“I don’t have a crystal ball” is one of the all-time great cop-outs in life and business. If you’re the CFO of a modern company, though, you better get yourself one. The financial role has changed, especially with regard to treasury management, one of the CFO’s core duties. Modern finance exerts a host of new pressures on the CFO, many of which have to do with predicting the future. If you’re a CFO, are you keeping up with the changes wrought by modern finance? Let’s look at some of the issues now facing the CFO.

Treasury Management: A Brief Overview

Treasury management is an old discipline. The name itself conjures up images of medieval bankers unlocking massive wooden chests filled with gold doubloons. At its heart, treasury management is, and always was, about safeguarding a company’s money and ensuring that the business had enough funds to fulfil its obligations. This will never change. The specifics how to CFOs manage the treasury—and what’s expected of them in the process—have indeed evolved quite a lot in the last few years.

Treasury Management in the Modern Finance Era

The notion of modern finance refers to the impact of modern business on the financial function. Modern finance has to contend with the acceleration of business cycles and increased flexibility in business partnerships. For example, even just a decade ago, the financial aspects of developing a new product and bringing it to market were fairly simple. There was a development budget, likely spent internally on salaries and a few external vendors. Then, there was a contract with a manufacturing vendor and perhaps some logistical partners. The revenue cycle could be measured in years. Not that this was easy, but it was predictable and well-practiced. Things have changed.

Today, business operations are more fluid and faster-moving than before. Developing a new product might involve complex licensing deals, multiple design vendors and testing firms as well as the hiring and termination of contract employees. The manufacturing process might be global in nature and include multiple firms. Logistics, too, have grown more complex and fast-paced. The revenue period might be a matter of months before the product gets phased out and the cycle starts anew. The CFO must anticipate the financial needs of each step in the process and be prepared to fund whatever is required.
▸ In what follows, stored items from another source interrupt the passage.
(** The same run with the three requests and the table written out. *)
Lemma stats_120_run :
  get_video_stats ids120 (mkWorld three_batches_answered []) =
  Some (Returned [row_of (video "A0" 1000 50); row_of (video "A1" 7 0);
                  row_of (video "F0" 500 20); row_of (video "L9" 10000 5)],
        mkWorld (mkScript [] [] [])
          [VideosList
             "A0,A1,A2,A3,A4,A5,A6,A7,A8,A9,B0,B1,B2,B3,B4,B5,B6,B7,B8,B9,C0,C1,C2,C3,C4,C5,C6,C7,C8,C9,D0,D1,D2,D3,D4,D5,D6,D7,D8,D9,E0,E1,E2,E3,E4,E5,E6,E7,E8,E9";
           VideosList
             "F0,F1,F2,F3,F4,F5,F6,F7,F8,F9,G0,G1,G2,G3,G4,G5,G6,G7,G8,G9,H0,H1,H2,H3,H4,H5,H6,H7,H8,H9,I0,I1,I2,I3,I4,I5,I6,I7,I8,I9,J0,J1,J2,J3,J4,J5,J6,J7,J8,J9";
           VideosList
             "K0,K1,K2,K3,K4,K5,K6,K7,K8,K9,L0,L1,L2,L3,L4,L5,L6,L7,L8,L9"]).
Proof. reflexivity. Qed.

Lemma table_has_one_row_per_returned_item_witness :
  exists df : DataFrame,
    get_video_stats (repeat "a" 50 ++ ["b"]) (mkWorld two_batches []) =
    Some (Returned df,
          mkWorld (mkScript [] [] [])
            ([] ++ map VideosList
                     (map join_ids (chunks (repeat "a" 50 ++ ["b"]))))) /\
    df = flat_map (fun res => map row_of (items_or_empty res))
                  [ {| v_items := Some [video "a" 1000 50] |};
                    {| v_items := Some [video "b" 500 20] |} ] /\
    map video_id df =
    returned_ids [ {| v_items := Some [video "a" 1000 50] |};
                   {| v_items := Some [video "b" 500 20] |} ] /\
    List.length df =
    List.length
      (returned_ids [ {| v_items := Some [video "a" 1000 50] |};
                      {| v_items := Some [video "b" 500 20] |} ]) /\
    (NoDup (map video_id df) <->
     NoDup (returned_ids [ {| v_items := Some [video "a" 1000 50] |};
                           {| v_items := Some [video "b" 500 20] |} ])).
Proof.
  apply (table_has_one_row_per_returned_item (repeat "a" 50 ++ ["b"])
           two_batches (mkScript [] [] []) []
           [ {| v_items := Some [video "a" 1000 50] |};
             {| v_items := Some [video "b" 500 20] |} ]).
  repeat (econstructor; [reflexivity |]). constructor.
Defined.

(** The same run written out: two calls, two rows, in the order of the
    calls. *)
Lemma two_batches_run :
  get_video_stats (repeat "a" 50 ++ ["b"]) (mkWorld two_batches []) =
  Some (Returned [row_of (video "a" 1000 50); row_of (video "b" 500 20)],
        mkWorld (mkScript [] [] [])
          [VideosList (String.concat "," (repeat "a" 50)); VideosList "b"]).
Proof. reflexivity. Qed.

(** C4 as stated fails: 51 identifiers make two batches; the video ["a"] is
    asked for in both, each response returns it once, and the table has two
    rows for it. *)
Lemma duplicate_rows_across_batches :
  exists w' : World Script,
    get_video_stats (repeat "a" 51)
      (mkWorld
         (mkScript [] []
            [Returned {| v_items := Some [video "a" 1000 50] |};
             Returned {| v_items := Some [video "a" 1000 50] |}])
         []) =
    Some (Returned [row_of (video "a" 1000 50); row_of (video "a" 1000 50)],
          w') /\
    List.length (calls w') = 2 /\
    ~ NoDup (map video_id
               [row_of (video "a" 1000 50); row_of (video "a" 1000 50)]).
Proof.
  eexists. split; [lazy; reflexivity |]. split; [reflexivity |].
  cbn. intros H. inversion H as [|? ? Hin _]; subst. apply Hin. now left.
Qed.

Lemma all_batches_empty_gives_no_data_witness :
  get_video_stats ["v1"; "v2"; "v3"]
    (mkWorld (mkScript [] [Returned (page_response page3)]
                [Returned {| v_items := Some [] |}])
       discovery_calls) =
  Some (Returned [],
        mkWorld (mkScript [] [Returned (page_response page3)] [])
          (discovery_calls
             ++ map VideosList (map join_ids (chunks ["v1"; "v2"; "v3"])))) /\
  get_video_stats []
    (mkWorld (mkScript [] [Returned (page_response page3)]
                [Returned {| v_items := Some [] |}])
       discovery_calls) =
  Some (Returned [],
        mkWorld (mkScript [] [Returned (page_response page3)]
                   [Returned {| v_items := Some [] |}])
          discovery_calls) /\
  forall (fuel : nat) (channel_id uploads_id : string) (days now : Z)
         (w0 w1 : World Script),
    get_uploads_playlist_id channel_id w0 = Some (Returned uploads_id, w1) ->
    get_recent_video_ids fuel uploads_id days now w1 =
    Some (Returned ["v1"; "v2"; "v3"],
          mkWorld (mkScript [] [Returned (page_response page3)]
                     [Returned {| v_items := Some [] |}])
            discovery_calls) ->
    analyze fuel channel_id days now w0 =
    Some (NoVideosWarning,
          mkWorld (mkScript [] [Returned (page_response page3)] [])
            (discovery_calls
               ++ map VideosList (map join_ids (chunks ["v1"; "v2"; "v3"])))).
Proof.
  apply (all_batches_empty_gives_no_data ["v1"; "v2"; "v3"]
           (mkScript [] [Returned (page_response page3)]
              [Returned {| v_items := Some [] |}])
           (mkScript [] [Returned (page_response page3)] [])
           discovery_calls
           [ {| v_items := Some [] |} ]).
  - discriminate.
  - econstructor; [reflexivity | constructor].
  - repeat constructor.
Defined.

(** The whole fetch sequence on the scripted platform whose three recent
    videos have been removed: the statistics response is empty and the
    query ends on the warning. *)
Lemma removed_videos_scripted_run :
  analyze 2 "UC" 7 now0 (mkWorld all_gone []) =
  Some (NoVideosWarning,
        mkWorld (mkScript [] [Returned (page_response page3)] [])
          [ChannelsList "UC"; PlaylistItemsList "UU" None;
           PlaylistItemsList "UU" (Some "CAIQAA"); VideosList "v1,v2,v3"]).
Proof. reflexivity. Qed.

(** The whole fetch sequence on that platform: three calls to find the
    recent videos, one statistics call that returns nothing, and the
    warning. *)
Lemma removed_videos_end_on_warning :
  analyze 2 "UC" 7 now0 (mkWorld three_responses []) =
  Some (NoVideosWarning,
        mkWorld [Returned (page_response page3)]
          [ChannelsList "UC"; PlaylistItemsList "UU" None;
           PlaylistItemsList "UU" (Some "CAIQAA"); VideosList "v1,v2,v3"]).
Proof. reflexivity. Qed.

(** The fetch sequence when the statistics are there: the dashboard is
    drawn from one row per video, in the order of the response. *)
Lemma fetch_sequence_reaches_dashboard :
  analyze 2 "UC" 7 now0
    (mkWorld
       (mkScript
          [Returned {| ch_items := Some [ {| uploads := "UU" |} ] |}]
          (map (fun p => Returned (page_response p)) [page1; page2; page3])
          [Returned {| v_items := Some [video "v1" 1000 50; video "v2" 500 20;
                                        video "v3" 10000 5] |}])
       []) =
  Some (Dashboard [row_of (video "v1" 1000 50); row_of (video "v2" 500 20);
                   row_of (video "v3" 10000 5)],
        mkWorld (mkScript [] [Returned (page_response page3)] [])
          [ChannelsList "UC"; PlaylistItemsList "UU" None;
           PlaylistItemsList "UU" (Some "CAIQAA"); VideosList "v1,v2,v3"]).
Proof. reflexivity. Qed.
Assuming the business has multiple workstreams of this sort going on at any one moment, and that the revenue side of the equation is equally unpredictable, the CFO will be under a great deal of pressure to get things right. The pressure affects several distinct areas of the treasury management role, including:

  • Cash management – Even in this dynamic environment, the CFO must be able to project cash flow accurately enough to finance business operations. This means forecasting revenue, expenses and debt service obligations along a multi-dimensional framework.
  • Foreign exchange – International business, which is essentially inevitable today given global sourcing, create significant foreign exchange risk. The CFO has to integrate the best possible ForEx intelligence into the treasury management process.
  • Risk management – The CFO is responsible for protecting the company’s financial assets from risk. To achieve this goal, he or she needs good data on the risk environment and the company’s financial risk profile.

Dealing Successfully with Modern Finance through Technology

The modernization of finance and the accompanying challenges to the CFO are being matched by improvements in financial management technology. As modern finance pushes the CFO to get a crystal ball to better manage the company’s treasury, today’s financial software can play that role. This is easier said than done, and it involves people and process as much as technology itself, but modern financial tools give the CFO deep insights into trends and events affecting the treasury role.